It was about 2 or 3 years ago, I was standing on the street corner with my boss at the time and the director of the Museum, it was a mid-March, chilly, almost-spring-but-still-winter day. The Mayor, our State Senator, county supervisors and other dignitaries were also in attendance, it was the big unveiling of the cities cultural insititution traffic signage (how we never had signs directing people to The Hyde or the Wood Theatre for so long I'll never understand, but I digress). There I stood, tv reporters, and news writers were taking statements from Senator Little (a woman I've known most of my life as her kids grew up with me and my brother), Mayor Regan (a close political friend of my father's), and the county supervisor who beat my father in the last campaign. I snapped the token pictures with the sign and those that made it happen to tout the accomplishment in our next newsletter. I felt the emptiness, it was so heavy in the air swirling around me. If my father were alive he would have been there. He would have helped to make this happen. He would have been beaming, showing me off to his politician friends, so happy that I was home from New York City, working in Glens Falls and actually using my degree.
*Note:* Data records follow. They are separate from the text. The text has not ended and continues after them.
(** X13.  When a player who is not the current player disconnects, the
    call returns with that player marked inactive.  If exactly one
    other player is then in play and the phase is not waiting, that
    player is recorded as winner of both targets, is paid the pot as it
    stands, and the phase is ended; this also happens in a session that
    had ended already, whose pot has been paid before and is not
    cleared.  With two or more players in play besides, or in the
    waiting phase, nothing else changes. *)
Theorem disconnect_out_of_turn `{Host} (g : GameState) (socketId : string)
    (i : nat) (p : Player) :
  findPlayer (byId socketId) (players g) = Some (i, p) →
  currentPlayer g ≠ socketId →
  let g1 := updatePlayer i (setIsActive false) g in
  players g1 !! i = Some (setIsActive false p)
  ∧ (∀ k w, soleSurvivor g i k w → phase g ≠ waiting →
       handlePlayerDisconnect g socketId = Done (lastPlayerWins (k, w) g1)
       ∧ wonEverything (lastPlayerWins (k, w) g1) k w (pot g)
       ∧ players (lastPlayerWins (k, w) g1) !! i
         = Some (setIsActive false p))
  ∧ (phase g = waiting ∨ (1 < length (keeping connected (players g1)))%nat →
     handlePlayerDisconnect g socketId = Done g1).
Proof.
  intros Hf Hcur g1. unfold handlePlayerDisconnect. rewrite Hf.
  apply findPlayer_Some in Hf as [Hp Hid]. fold g1.
  change (currentPlayer g1) with (currentPlayer g).
  apply String.eqb_neq in Hcur. rewrite Hcur. cbn [andThen].
  assert (Hi1 : players g1 !! i = Some (setIsActive false p)).
  { cbn. by rewrite list_lookup_alter_eq, Hp. }
  split; [done|]. split.
  - intros k w (Hk & Hki & Hw & Huniq) Hph.
    assert (Hk1 : players g1 !! k = Some w).
    { cbn. by rewrite list_lookup_alter_ne. }
    destruct (keeping_only connected (players g1) k w Hk1) as [-> ->].
    + by rewrite connected_inPlay.
    + intros j q Hj Hq. rewrite connected_inPlay in Hq.
      destruct (decide (j = i)) as [->|Hne].
      * rewrite Hi1 in Hj. injection Hj as <-.
        unfold inPlay in Hq. cbn in Hq. by rewrite andb_false_r in Hq.
      * cbn in Hj. rewrite list_lookup_alter_ne in Hj by done.
        by apply (Huniq j q).
    + change (phase g1) with (phase g).
      rewrite (bool_decide_eq_false_2 (phase g = waiting)) by done.
      cbn. split; [done|]. split.
      * by apply (wonEverything_lastPlayerWins g1).
      * rewrite list_lookup_alter_ne by done.
        by rewrite list_lookup_alter_eq, Hp.
  - change (phase g1) with (phase g). intros [->|Hmany].
    + cbn. by rewrite andb_false_r.
    + destruct (Nat.leb_spec (length (keeping connected (players g1))) 1);
        [lia|done].
Qed.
I was wearing my Hyde badge, some women from the county said, "oh, you're Tom's daughter, he was a great man." They smiled that sympathetic, "I'm so sorry" smile and then the awkward silences followed. I congratulated the Mayor and my father's succesor. At that moment a fire truck went flying by, charging for Warren Street, lights flashing, sirens blaring. I felt him, he was there in the sirens saying, "you guys did it, I'm so proud of you!" My brother was driving that truck, his childhood dream was to be a fireman and there he was racing through the streets and I, the little girl who would copy the comics on Sunday mornings was working for the most beautiful little museum that we're so lucky to have in our tiny city of 16,000. We're doing what we love to do in our hometown that we adore. We're contributing to the community with pride and doing our best to to do so with honor and integrity.
I caught the end of Oprah today. It was about the new made for tv movie, "For One More Day". I was of course holding Luke and sobbing. John came home and the three of us stood in our living room, crying, hugging and swaying as Nick Lachey sang "An Ordinary Day"...I'm paraphrasing here, but it's something like, "if I had one wish, it wouldn't be for fame or money, it would be for an ordinary day with you".
If *I* had one more day I would want to go back to that streetcorner scene with my father in tow, when it was over we would hop in his car and surprise-pick-up Jacob and Will from school and my mom, Tom, Kristie, and John from work. We'd rush home to a wonderful meal with all of us around the dining room table (somehow Luke would be inserted here even though it was a day in the past, let's let go a little, eh!!), the boys would play throw and catch in the backyard and the girls would watch in awe at how lucky we are to have this family.
Edited to add: That I'd also like a walk down the aisle, I've always wondered what he would have said to me at that moment. Okay, that's enough sap for awhile!